== Activity ==
The lines below are to be quoted exactly, from the first through the one that contains "let c := set_Port port c in".

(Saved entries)
Definition applyEnvironmentOverrides (env : environment) (c : Config) : result Config :=
  let get name := strings.TrimSpace (Getenv env name) in
  let c := if negb (String.eqb (get "ACME_DOMAIN") "") &&
              match Config_TLS c with None => true | Some _ => false end
           then set_TLS (Some (mkTLS "" "" "")) c else c in
  let c := set_Host (override (get "HOST") (Host c)) c in
  port ← overrideInt env "PORT" (Port c);
  let c := set_Port port c in
  status ← overrideInt env "STATUS_PORT" (StatusPort c);
  let c := set_StatusPort status c in
  let c := set_LogLevel (override (get "LOG_LEVEL") (LogLevel c)) c in
  let c := set_Namespace (override (get "TELEMETRY_NAMESPACE") (Namespace c)) c in
  let certPath := get "TLS_CERT_PATH" in
  let keyPath := get "TLS_KEY_PATH" in
  let caPath := get "TLS_CA_PATH" in
  let c := if String.eqb certPath "" && String.eqb keyPath "" && String.eqb caPath "" then c
           else let t := default (mkTLS "" "" "") (Config_TLS c) in
                set_TLS (Some (mkTLS (override caPath (CAFile t)) (override certPath (ServerCert t))
                  (override keyPath (ServerKey t)))) c in
  let value := get "TLS_ENABLED" in
  if String.eqb value "" then Ok c
  else match strconv.ParseBool value with
       | None => fail ("invalid TLS_ENABLED " +:+ quote value +:+ ": strconv.ParseBool: parsing " +:+
                       quote value +:+ ": invalid syntax")
       | Some false => fail "TLS_ENABLED=false is unsupported: Tesla vehicles require direct mTLS; deploy the listener on a persistent TCP service"
       | Some true => Ok c
       end.

(** The results of the file operations of [materializeInlineTLSSecrets]: the
    directory made, and the errors of the two writes. *)
Record secret_files := mkSecretFiles {
  made : result string;
  write_cert : option string;
  write_key : option string
}.
(* ===== verification/SocketWriter.v ===== *)
(** * The writer of a socket (server/streaming/socket.go)

    [writer] takes messages from the channel and writes them to the websocket,
    each with a deadline, until a write fails or the stop channel is closed;
    its deferred call sets a read deadline, which makes the reader end as well.
    [SocketLifecycle] has its steps among those of the other goroutines:
    [writer_refines] shows that every run of the code here is a path of them. *)

From S2P Require Import Prelude Logger Telemetry Streaming SocketLifecycle.
Local Open Scope string_scope.
Local Open Scope Z_scope.

(** In nanoseconds. *)
Definition ReadWriteExitDeadline : Z := 50 * 10 ^ 6.
Definition WriteLoopDeadline : Z := 10 * 10 ^ 9.

(** The calls on the websocket. *)
Inductive ws_call :=
| SetWriteDeadline (t : Z)
| WriteMessage (msgType : Z) (msg : bytes)
| SetReadDeadline (t : Z).

Abbreviation wstate := (sstate * list ws_call)%type.

Definition on_manager {A} (m : go sstate A) : go wstate A := fun '(s, calls) =>
  let '(r, s') := m s in (r, (s', calls)).

Definition ws (c : ws_call) : go wstate () := modify (fun '(s, calls) => (s, calls ++ [c])%list).

(** [writeMessage]: [write] is the answer of [WriteMessage]; that of
    [SetWriteDeadline] is ignored. *)
Definition writeMessage (write : option GoError) (now msgType : Z) (msg : bytes)
  : go wstate (option GoError) :=
  ws (SetWriteDeadline (now + WriteLoopDeadline));;
  ws (WriteMessage msgType msg);;
  mret write.

(** What [select] takes in a round: the closed stop channel, or a message, with
    the clock and the answer of the write. *)
Inductive round :=
| StopRound
| WriteRound (now : Z) (write : option GoError).

(** [msg := <-sm.writeChan]; [None]: there is none, and the goroutine waits. *)
Definition receive : go wstate (option SocketMessage) := fun '((sm, t), calls) =>
  match ListenToWriteChannel sm with
  | Some (msg, sm') => (Ret (Some msg), ((sm', t), calls))
  | None => (Ret None, ((sm, t), calls))
  end.

(** The loop: whether it returned, or waits after the rounds. *)
Fixpoint writer_loop (rounds : list round) : go wstate bool :=
  match rounds with
  | [] => mret false
  | StopRound :: _ =>
      sm ← on_manager self;
      on_manager (log (Log (sm_logger sm) DEBUG "return_stop_chan" ∅));;
      mret true
  | WriteRound now write :: rounds =>
      msg ← receive;
      match msg with
      | None => mret false
      | Some msg =>
          err ← writeMessage write now (smsg_MsgType msg) (smsg_Msg msg);
          match err with
          | None => writer_loop rounds
          | Some err =>
              on_manager (emit [EInc (socketErrorCount metricsRegistry) ∅]);;
              sm ← on_manager self;
              on_manager (log (ErrorLog (sm_logger sm) "socket_err" (Some err) (list_to_map
                [("txid", AString (smsg_Txid msg));
                 ("device_id", AString (ri_DeviceID (requestIdentity sm)))])));;
              mret true
          end
      end
  end.

(** The deferred function. *)
Definition writer_done (now : Z) : go wstate () :=
  sm ← on_manager self;
  on_manager (log (Log (sm_logger sm) DEBUG "writer_done" ∅));;
  ws (SetReadDeadline (now + ReadWriteExitDeadline)).

(** [writer]: the deferred function runs when the loop returns or panics; [now]
    is its reading of the clock. *)
Definition writer (rounds : list round) (now : Z) : go wstate bool := fun s =>
  match writer_loop rounds s with
  | (Ret false, s') => (Ret false, s')
  | (Ret true, s') => (writer_done now;; mret true) s'
  | (Panic why, s') => (writer_done now;; lift (Panic why)) s'
  end.

(** ** Specification *)

(** The writes of a run on a queue: each with its message, the clock and the
    answer; none follows a failed one. *)
Fixpoint attempts (rounds : list round) (q : list SocketMessage)
  : list (SocketMessage * Z * option GoError) :=
  match rounds, q with
  | WriteRound now write :: rounds, m :: q =>
      (m, now, write) :: match write with None => attempts rounds q | Some _ => [] end
  | _, _ => []
  end.

(** Whether the writer returned: a write failed or the stop channel was taken. *)
Fixpoint returned (rounds : list round) (q : list SocketMessage) : bool :=
  match rounds, q with
  | StopRound :: _, _ => true
  | WriteRound _ None :: rounds, _ :: q => returned rounds q
  | WriteRound _ (Some _) :: _, _ :: _ => true
  | _, _ => false
  end.

Definition succeeded (l : list (SocketMessage * Z * option GoError)) : list SocketMessage :=
  omap (fun '(m, _, write) => match write with None => Some m | Some _ => None end) l.
Definition failed (l : list (SocketMessage * Z * option GoError)) : list SocketMessage :=
  omap (fun '(m, _, write) => match write with None => None | Some _ => Some m end) l.

(** Every write has its deadline. *)
Definition write_calls (l : list (SocketMessage * Z * option GoError)) : list ws_call :=
  '(m, now, _) ← l;
  [SetWriteDeadline (now + WriteLoopDeadline); WriteMessage (smsg_MsgType m) (smsg_Msg m)].

(** The metric updates of a trace. *)
Definition updates (t : trace) : trace :=
  List.filter (fun e => match e with EInc _ _ | EAdd _ _ _ => true | _ => false end) t.

(** ** Lemmas *)

#[local] Transparent Streaming.log Streaming.emit Streaming.self lift.

Lemma updates_app t1 t2 : updates (t1 ++ t2)%list = (updates t1 ++ updates t2)%list.
Proof. apply List.filter_app. Qed.

Lemma updates_log lines : updates (ELog <$> lines) = [].
Proof. by induction lines. Qed.

(** Steps on the manager that log leave it as it is. *)
Lemma log_run l logType message info sm t :
  exists lines, log (Log (Some l) logType message info) (sm, t) = (Ret (), (sm, (t ++ (ELog <$> lines))%list)).
Proof. by eexists. Qed.

Lemma error_log_run l message err info sm t :
  exists lines, log (ErrorLog (Some l) message err info) (sm, t) = (Ret (), (sm, (t ++ (ELog <$> lines))%list)).
Proof. by eexists. Qed.

Lemma writeMessage_run write now msgType msg s calls :
  writeMessage write now msgType msg (s, calls) =
  (Ret write, (s, (calls ++ [SetWriteDeadline (now + WriteLoopDeadline); WriteMessage msgType msg])%list)).
Proof. unfold writeMessage, mbind, go_bind. cbn. by rewrite <- app_assoc. Qed.

Lemma writer_loop_runs capacity l rounds : forall sm t calls s,
  sm_logger sm = Some l -> SocketLifecycle.writer s = Running -> queue s = writeChan sm ->
  (In StopRound rounds -> stopped s = true) ->
  exists s' sm' t',
    writer_loop rounds ((sm, t), calls) =
      (Ret (returned rounds (queue s)),
       ((sm', (t ++ t')%list), (calls ++ write_calls (attempts rounds (queue s)))%list)) /\
    rtc (step capacity) s s' /\ sm_logger sm' = Some l /\ queue s' = writeChan sm' /\
    SocketLifecycle.writer s' = (if returned rounds (queue s) then Exited else Running) /\
    written s' = (written s ++ succeeded (attempts rounds (queue s)))%list /\
    dropped s' = (dropped s ++ failed (attempts rounds (queue s)))%list /\
    updates t' = (fun _ => EInc "socket_err_total" ∅) <$> failed (attempts rounds (queue s)).
Proof.
  induction rounds as [|[|now [err|]] rounds IH]; intros sm t calls s Hl Hw Hq Hstop.
  - exists s, sm, []. rewrite !app_nil_r. split_and!; done || apply rtc_refl.
  - destruct (log_run l DEBUG "return_stop_chan" ∅ sm t) as [lines E].
    exists (mkSocket (reader s) (acker s) Exited (queue s) (stopped s) (registered s)
      (accepted_sends s) (written s) (dropped s)), sm, (ELog <$> lines).
    cbn [attempts returned write_calls succeeded failed]. rewrite !app_nil_r.
    split_and!; try done; [|by apply rtc_once, writer_stops; [|apply Hstop; left]|apply updates_log].
    cbn [writer_loop]. unfold mbind, go_bind. cbn. by rewrite Hl, E.
  - destruct (writeChan sm) as [|m q] eqn:Ec; rewrite Hq.
    { exists s, sm, []. cbn [writer_loop]. unfold mbind, go_bind, receive, ListenToWriteChannel. rewrite Ec.
      cbn. rewrite !app_nil_r. split_and!; try done. }
    destruct (error_log_run l "socket_err" (Some err)
      (<["txid" := AString (smsg_Txid m)]> (<["device_id" := AString (ri_DeviceID (requestIdentity sm))]> ∅))
      (set_writeChan q sm) (t ++ [EInc "socket_err_total" ∅])%list) as [lines E].
    exists (mkSocket (reader s) (acker s) Exited q (stopped s) (registered s)
      (accepted_sends s) (written s) (dropped s ++ [m])), (set_writeChan q sm),
      ([EInc "socket_err_total" ∅] ++ (ELog <$> lines))%list.
    split_and!; try done.
    + cbn [writer_loop]. unfold mbind, go_bind, receive, ListenToWriteChannel. rewrite Ec. cbn.
      rewrite writeMessage_run. cbn. rewrite Hl. rewrite E. cbn. by rewrite <- !app_assoc.
    + apply rtc_once. by apply writer_fails.
    + cbn. by rewrite app_nil_r.
    + rewrite updates_app, updates_log. done.
  - destruct (writeChan sm) as [|m q] eqn:Ec; rewrite Hq.
    { exists s, sm, []. cbn [writer_loop]. unfold mbind, go_bind, receive, ListenToWriteChannel. rewrite Ec.
      cbn. rewrite !app_nil_r. split_and!; try done. }
    set (s1 := mkSocket (reader s) (acker s) Running q (stopped s) (registered s)
      (accepted_sends s) (written s ++ [m]) (dropped s)).
    destruct (IH (set_writeChan q sm) t (calls ++ write_calls [(m, now, None)])%list s1)
      as (s' & sm' & t' & E & Hr & Hl' & Hq' & Hw' & Hwr & Hd & Hu); try done.
    { intros Hin. apply Hstop. by right. }
    exists s', sm', t'. cbn [attempts returned]. change (queue s1) with q in *. split_and!; try done.
    + cbn [writer_loop]. unfold mbind, go_bind, receive, ListenToWriteChannel. rewrite Ec. cbn.
      rewrite writeMessage_run. cbn in E. rewrite E. by rewrite <- app_assoc.
    + eapply rtc_l; [by apply (writer_writes capacity s m q)|exact Hr].
    + rewrite Hwr. cbn. by rewrite <- app_assoc.
Qed.

(** ** Property *)

(** C12: the writer refines its steps among the goroutines of the socket: from
    a state of [SocketLifecycle] with its queue, every run of it does not panic
    and is a path of steps that leaves the queue of the manager.  The messages
    of the queue are written in order, each after a deadline of ten seconds is
    set for it, up to the first failed write, which is counted and drops its
    message; the writer then exits, as it does on the closed stop channel, and
    sets the reader a deadline of 50 milliseconds. *)
Theorem writer_refines capacity l rounds now sm t calls s :
  sm_logger sm = Some l -> SocketLifecycle.writer s = Running -> queue s = writeChan sm ->
  (In StopRound rounds -> stopped s = true) ->
  let tried := attempts rounds (queue s) in
  let ended := returned rounds (queue s) in
  exists s' sm' t',
    writer rounds now ((sm, t), calls) =
      (Ret ended, ((sm', (t ++ t')%list),
        (calls ++ write_calls tried ++
         if ended then [SetReadDeadline (now + ReadWriteExitDeadline)] else [])%list)) /\
    rtc (step capacity) s s' /\ queue s' = writeChan sm' /\
    SocketLifecycle.writer s' = (if ended then Exited else Running) /\
    written s' = (written s ++ succeeded tried)%list /\
    dropped s' = (dropped s ++ failed tried)%list /\
    updates t' = (fun _ => EInc "socket_err_total" ∅) <$> failed tried.
Proof.
  intros Hl Hw Hq Hstop tried ended.
  destruct (writer_loop_runs capacity l rounds sm t calls s Hl Hw Hq Hstop)
    as (s' & sm' & t' & E & Hr & Hl' & Hq' & Hw' & Hwr & Hd & Hu).
  fold tried ended in E, Hw', Hwr, Hd, Hu. unfold writer. rewrite E.
  destruct ended; [|exists s', sm', t'; rewrite app_nil_r; by split_and!].
  destruct (log_run l DEBUG "writer_done" ∅ sm' (t ++ t')%list) as [lines El].
  exists s', sm', (t' ++ (ELog <$> lines))%list. split_and!; try done.
  - unfold writer_done, mbind, go_bind. cbn. rewrite Hl', El. cbn. by rewrite <- !app_assoc.
  - rewrite updates_app, updates_log, app_nil_r. exact Hu.
Qed.

(** Two queued messages; the second write fails, and a third round is not run. *)
Definition writer_socket : SocketManager :=
  set_writeChan [some_message; mkSocketMessage 2 "tx-2" []] sample_socket.

Lemma writer_refines_witness :
  let s := mkSocket Idle Idle Running (writeChan writer_socket) false true (writeChan writer_socket) [] [] in
  exists s' sm' t',
    writer [WriteRound 5 None; WriteRound 6 (Some (ErrorString "timeout")); WriteRound 7 None] 8
      ((writer_socket, []), []) =
      (Ret true, ((sm', t'),
        [SetWriteDeadline 10000000005; WriteMessage 2 []; SetWriteDeadline 10000000006; WriteMessage 2 [];
         SetReadDeadline 50000008])) /\
    rtc (step writeChan_capacity) s s' /\ written s' = [some_message] /\
    updates t' = [EInc "socket_err_total" ∅].
Proof.
  intros s.
  destruct (writer_refines writeChan_capacity (mkLogger ∅ "")
    [WriteRound 5 None; WriteRound 6 (Some (ErrorString "timeout")); WriteRound 7 None] 8 writer_socket [] [] s)
    as (s' & sm' & t' & E & Hr & _ & _ & Hw & _ & Hu); [reflexivity|reflexivity|reflexivity| |].
  { intros [|[|[|[]]]]; discriminate. }
  exists s', sm', t'. split; [exact E|]. split; [exact Hr|]. split; [exact Hw|exact Hu].
Defined.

== Answer space ==
Definition applyEnvironmentOverrides (env : environment) (c : Config) : result Config :=
  let get name := strings.TrimSpace (Getenv env name) in
  let c := if negb (String.eqb (get "ACME_DOMAIN") "") &&
              match Config_TLS c with None => true | Some _ => false end
           then set_TLS (Some (mkTLS "" "" "")) c else c in
  let c := set_Host (override (get "HOST") (Host c)) c in
  port ← overrideInt env "PORT" (Port c);
  let c := set_Port port c in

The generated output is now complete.